Any one of these things wasn't going to keep me from what I thought I loved the most, drinking.

Top off that with the fact that I tried very hard the previous 6 months to quit, yet the bottle kept finding a way to my lips. I had been to AA 10 years earlier, and I refused to go back because I truly didn't believe it would help me.

I was sitting right here on my computer the day after a terrible withdrawal, empty beer cans littered my trash can and were stashed under my sink and throughout my closet and my bookcase. Empty vodka bottles were hidden in under my desk and in my drawers, but I was out of everything. My wife gave me the last ultimatum that she was leaving if I didn't get help, and I broke down and cried saying just find me something other than AA and I am there. She looked at me like I was a nut and slammed the door as she left my office.

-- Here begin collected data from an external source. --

(** appProtectUserSigSlice.Less *)
Definition Less (a b : UserSigEx) : bool :=
  let m1 := un_Meta (sig_Obj a) in let m2 := un_Meta (sig_Obj b) in
  if bool_decide (om_CreationTimestamp m1 = om_CreationTimestamp m2)
  then String.ltb (om_UID m2) (om_UID m1)
  else bool_decide (om_CreationTimestamp m1 < om_CreationTimestamp m2)%Z.

(** The order sort.Sort puts the entries in *)
Definition entry_sorted (a b : string * UserSigEx) : Prop := Less b.2 a.2 = false.
#[export] Instance entry_sorted_dec : RelDecision entry_sorted.
Proof. intros a b. unfold entry_sorted. apply _. Defined.

(** ** Signatures with the same tag *)

(** One signature of the first loop of detectDuplicateTags *)
Definition groupSig (tmp : gmap string (list (string * UserSigEx))) (e : string * UserSigEx)
    : gmap string (list (string * UserSigEx)) :=
  if bool_decide (sig_ErrorMsg e.2 = failedValidationErrorMsg) then tmp
  else <[sig_Tag e.2 := default [] (tmp !! sig_Tag e.2) ++ [e]]> tmp.

Definition detectDuplicateTags (sigs : gmap string UserSigEx) : list (list (string * UserSigEx)) :=
  let tmp := foldl groupSig ∅ (range "detectDuplicateTags" sigs) in
  (filter (λ kv : string * list (string * UserSigEx), kv.1 ≠ "")
     (range "detectDuplicateTags/tags" tmp)).*2.

(** One loser of reconcileUserSigs; the state is the signatures, the changes and
    the problems *)
Definition rejectLoser
    (st : gmap string UserSigEx * list Change * list Problem) (e : string * UserSigEx)
    : gmap string UserSigEx * list Change * list Problem :=
  let '(sigs, changes, problems) := st in
  let '(key, sig) := e in
  if sig_IsValid sig then
    let sig' := sig_setInvalid duplicatedTagsErrorMsg sig in
    (<[key := sig']> sigs, changes ++ [{| ch_Op := Delete; ch_Resource := AUserSig sig' |}],
     problems ++ [{| pb_Object := sig_Obj sig; pb_Reason := EventReasonRejected;
                     pb_Message := duplicatedTagsErrorMsg |}])
  else st.

(** One group of signatures; [None] for the empty group *)
Definition reconcileGroup
    (st : gmap string UserSigEx * list Change * list Problem) (group : list (string * UserSigEx))
    : option (gmap string UserSigEx * list Change * list Problem) :=
  let '(sigs, changes, problems) := st in
  match merge_sort entry_sorted group with
  | [] => None
  | (key, winner) :: losers =>
      let '(sigs1, changes1) :=
        if negb (sig_IsValid winner)
        then (<[key := sig_setValid winner]> sigs,
              changes ++ [{| ch_Op := AddOrUpdate; ch_Resource := AUserSig (sig_setValid winner) |}])
        else (sigs, changes) in
      Some (foldl rejectLoser (sigs1, changes1, problems) losers)
  end.

Definition reconcileUserSigs (sigs : gmap string UserSigEx)
    : option (gmap string UserSigEx * list Change * list Problem) :=
  foldM reconcileGroup (sigs, [], []) (detectDuplicateTags sigs).

(** One policy of verifyPolicies *)
Definition verifyPolicy (sigs : gmap string UserSigEx)
    (st : gmap string PolicyEx * list Change * list Problem) (e : string * PolicyEx)
    : gmap string PolicyEx * list Change * list Problem :=
  let '(policies, changes, problems) := st in
  let '(key, pol) := e in
  let '(pol1, policies1, changes1) :=
    if negb (pol_IsValid pol) && bool_decide (pol_ErrorMsg pol = missingUserSigErrorMsg)
       && verifyPolicyAgainstUserSigs sigs pol
    then (pol_setValid pol, <[key := pol_setValid pol]> policies,
          changes ++ [{| ch_Op := AddOrUpdate; ch_Resource := APolicy (pol_setValid pol) |}])
    else (pol, policies, changes) in
  if pol_IsValid pol1 && negb (verifyPolicyAgainstUserSigs sigs pol1)
  then let pol2 := pol_setInvalid missingUserSigErrorMsg pol1 in
       (<[key := pol2]> policies1, changes1 ++ [{| ch_Op := Delete; ch_Resource := APolicy pol2 |}],
        problems ++ [{| pb_Object := pol_Obj pol1; pb_Reason := EventReasonRejected;
                        pb_Message := missingUserSigErrorMsg |}])
  else (policies1, changes1, problems).

Definition verifyPolicies (sigs : gmap string UserSigEx) (policies : gmap string PolicyEx)
    : gmap string PolicyEx * list Change * list Problem :=
  foldl (verifyPolicy sigs) (policies, [], []) (range "verifyPolicies" policies).

Definition getAllUserSigObjects (sigs : gmap string UserSigEx) : list Unstructured :=
  omap (λ e : string * UserSigEx, if sig_IsValid e.2 then Some (sig_Obj e.2) else None)
    (range "getAllUserSigObjects" sigs).

Definition policyObjs (op : Operation) (changes : list Change) : list Unstructured :=
  omap (λ c, match ch_Resource c with
             | APolicy p => if bool_decide (ch_Op c = op) then Some (pol_Obj p) else None
             | _ => None
             end) changes.

(** buildUserSigChangeAndProblems: the new state, the change and the problems to
    append *)
Definition buildUserSigChangeAndProblems (ci : ConfigurationImpl)
    : option (ConfigurationImpl * UserSigChange * list Problem) :=
  '(sigs, reconChanges, reconProblems) ← reconcileUserSigs (ap_UserSigs ci);
  let '(policies, verChanges, verProblems) := verifyPolicies sigs (ap_Policies ci) in
  let changes := reconChanges ++ verChanges in
  Some ({| ap_Policies := policies; ap_LogConfs := ap_LogConfs ci; ap_UserSigs := sigs |},
        {| usc_PolicyDeletions := policyObjs Delete changes;
           usc_PolicyAddsOrUpdates := policyObjs AddOrUpdate changes;
           usc_UserSigs := getAllUserSigObjects sigs |},
        reconProblems ++ verProblems).

(** ** Operations *)

Definition set_Policies (ci : ConfigurationImpl) m : ConfigurationImpl :=
  {| ap_Policies := m; ap_LogConfs := ap_LogConfs ci; ap_UserSigs := ap_UserSigs ci |}.
Definition set_LogConfs (ci : ConfigurationImpl) m : ConfigurationImpl :=
  {| ap_Policies := ap_Policies ci; ap_LogConfs := m; ap_UserSigs := ap_UserSigs ci |}.
Definition set_UserSigs (ci : ConfigurationImpl) m : ConfigurationImpl :=
  {| ap_Policies := ap_Policies ci; ap_LogConfs := ap_LogConfs ci; ap_UserSigs := m |}.

Definition AddOrUpdatePolicy (o : Unstructured) (ci : ConfigurationImpl)
    : option (ConfigurationImpl * list Change * list Problem) :=
  let resNsName := GetNsName o in
  '(policy, err) ← createAppProtectPolicyEx o;
  let store p := set_Policies ci (<[resNsName := p]> (ap_Policies ci)) in
  Some (match err with
        | Some msg =>
            (store policy, [{| ch_Op := Delete; ch_Resource := APolicy policy |}],
             [{| pb_Object := o; pb_Reason := EventReasonRejected; pb_Message := msg |}])
        | None =>
            if verifyPolicyAgainstUserSigs (ap_UserSigs ci) policy
            then (store policy, [{| ch_Op := AddOrUpdate; ch_Resource := APolicy policy |}], [])
            else
              let policy := pol_setInvalid missingUserSigErrorMsg policy in
              (store policy, [{| ch_Op := Delete; ch_Resource := APolicy policy |}],
               [{| pb_Object := o; pb_Reason := EventReasonRejected;
                   pb_Message := missingUserSigErrorMsg |}])
        end).

Definition AddOrUpdateLogConf (o : Unstructured) (ci : ConfigurationImpl)
    : ConfigurationImpl * list Change * list Problem :=
  let '(logConf, err) := createAppProtectLogConfEx o in
  let ci := set_LogConfs ci (<[GetNsName o := logConf]> (ap_LogConfs ci)) in
  match err with
  | Some msg =>
      (ci, [{| ch_Op := Delete; ch_Resource := ALogConf logConf |}],
       [{| pb_Object := o; pb_Reason := EventReasonRejected; pb_Message := msg |}])
  | None => (ci, [{| ch_Op := AddOrUpdate; ch_Resource := ALogConf logConf |}], [])
  end.

Definition AddOrUpdateUserSig (o : Unstructured) (ci : ConfigurationImpl)
    : option (ConfigurationImpl * UserSigChange * list Problem) :=
  let '(userSig, err) := createAppProtectUserSigEx o in
  let ci := set_UserSigs ci (<[GetNsName o := userSig]> (ap_UserSigs ci)) in
  let problems := match err with
                  | Some msg => [{| pb_Object := o; pb_Reason := EventReasonRejected; pb_Message := msg |}]
                  | None => []
                  end in
  '(ci, change, more) ← buildUserSigChangeAndProblems ci;
  Some (ci, change, problems ++ more).

(** GetAppResource: the object or the error *)
Definition appResult (valid : bool) (o : Unstructured) (msg : string) : string + Unstructured :=
  if valid then inr o else inl msg.
Definition GetAppResource (kind key : string) (ci : ConfigurationImpl) : string + Unstructured :=
  if bool_decide (kind = "APPolicy") then
    match ap_Policies ci !! key with
    | Some p => appResult (pol_IsValid p) (pol_Obj p) (pol_ErrorMsg p)
    | None => inl ("app protect Policy " +:+ key +:+ " not found")
    end
  else if bool_decide (kind = "APLogConf") then
    match ap_LogConfs ci !! key with
    | Some l => appResult (lc_IsValid l) (lc_Obj l) (lc_ErrorMsg l)
    | None => inl ("app protect LogConf " +:+ key +:+ " not found")
    end
  else if bool_decide (kind = "APUserSig") then
    match ap_UserSigs ci !! key with
    | Some s => appResult (sig_IsValid s) (sig_Obj s) (sig_ErrorMsg s)
    | None => inl ("app protect UserSig " +:+ key +:+ " not found")
    end
  else inl ("unknown app protect resource kind " +:+ kind).
Lemma elem_of_policyObjs sigs op (pols : gmap string PolicyEx) o :
  o ∈ policyObjs op (range "verifyPolicies" pols ≫= λ e, polChanges sigs e.2) ↔
  ∃ k p, pols !! k = Some p ∧ pol_IsValid p ≠ pol_IsValid (verified sigs p) ∧
    op = (if pol_IsValid p then Delete else AddOrUpdate) ∧ o = pol_Obj p.
Proof.
  unfold policyObjs. rewrite list_elem_of_omap. unfold polChanges. split.
  - intros (c & ([k p] & Hc & Hin%elem_of_range)%list_elem_of_bind & Ho). simpl in Hc.
    destruct (decide (pol_IsValid p = pol_IsValid (verified sigs p))) as [He|Hne].
    { rewrite bool_decide_true in Hc by done. by apply elem_of_nil in Hc. }
    rewrite bool_decide_false in Hc by done. apply list_elem_of_singleton in Hc as ->.
    cbn in Ho. case_bool_decide; simplify_eq. rewrite verified_obj. eauto 10.
  - intros (k & p & Hk & Hne & -> & ->).
    exists {| ch_Op := if pol_IsValid p then Delete else AddOrUpdate; ch_Resource := APolicy (verified sigs p) |}.
    split; [|cbn; by rewrite bool_decide_true, verified_obj].
    apply list_elem_of_bind. exists (k, p). rewrite elem_of_range. split; [|done]. simpl.
    rewrite bool_decide_false by done. by apply list_elem_of_singleton.
Qed.

Lemma GetAppResource_policy k ci :
  GetAppResource "APPolicy" k ci =
  match ap_Policies ci !! k with
  | Some p => appResult (pol_IsValid p) (pol_Obj p) (pol_ErrorMsg p)
  | None => inl ("app protect Policy " +:+ k +:+ " not found")
  end.
Proof. done. Qed.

I got myself together and got online to search for an option, and the first website I pulled up was SR.

As I read post after post of people that sounded just like me, I started evaluating why I drank and what I had to lose if I didn't stop. It was the first time I really weighed all the reprecussions that drinking has had in my life, and all future reprecussions that it would have if I continued.

Once I was able to really look at the problems and future problems that laid ahead I got real smart and real mature real fast. I started writing an outline of a recovery program for myself basically to fill my time, keep me healthy and to keep me happy without alcohol, then I decided that I wasn't going to drink for that day no matter what. Then I repeated that over and over again for 100 days in a row, and not drinking became easy and enjoyable.

I found that maybe one little thing couldn't keep me from drinking, but when I put together my list of everything from the loss of money and time, to the loss of my family to the chance of losing my job and maybe my license and the list went on and on it wasn't hard after I got the first few weeks under my belt. I ultimately convinced myself that I did not want to drink and I loved being sober more than the pain of drinking, and my life is still improving to this day. I still have this written over my computer and it was a little saying that I read the first day I found SR:

"There are no reasons to drink, only excuses."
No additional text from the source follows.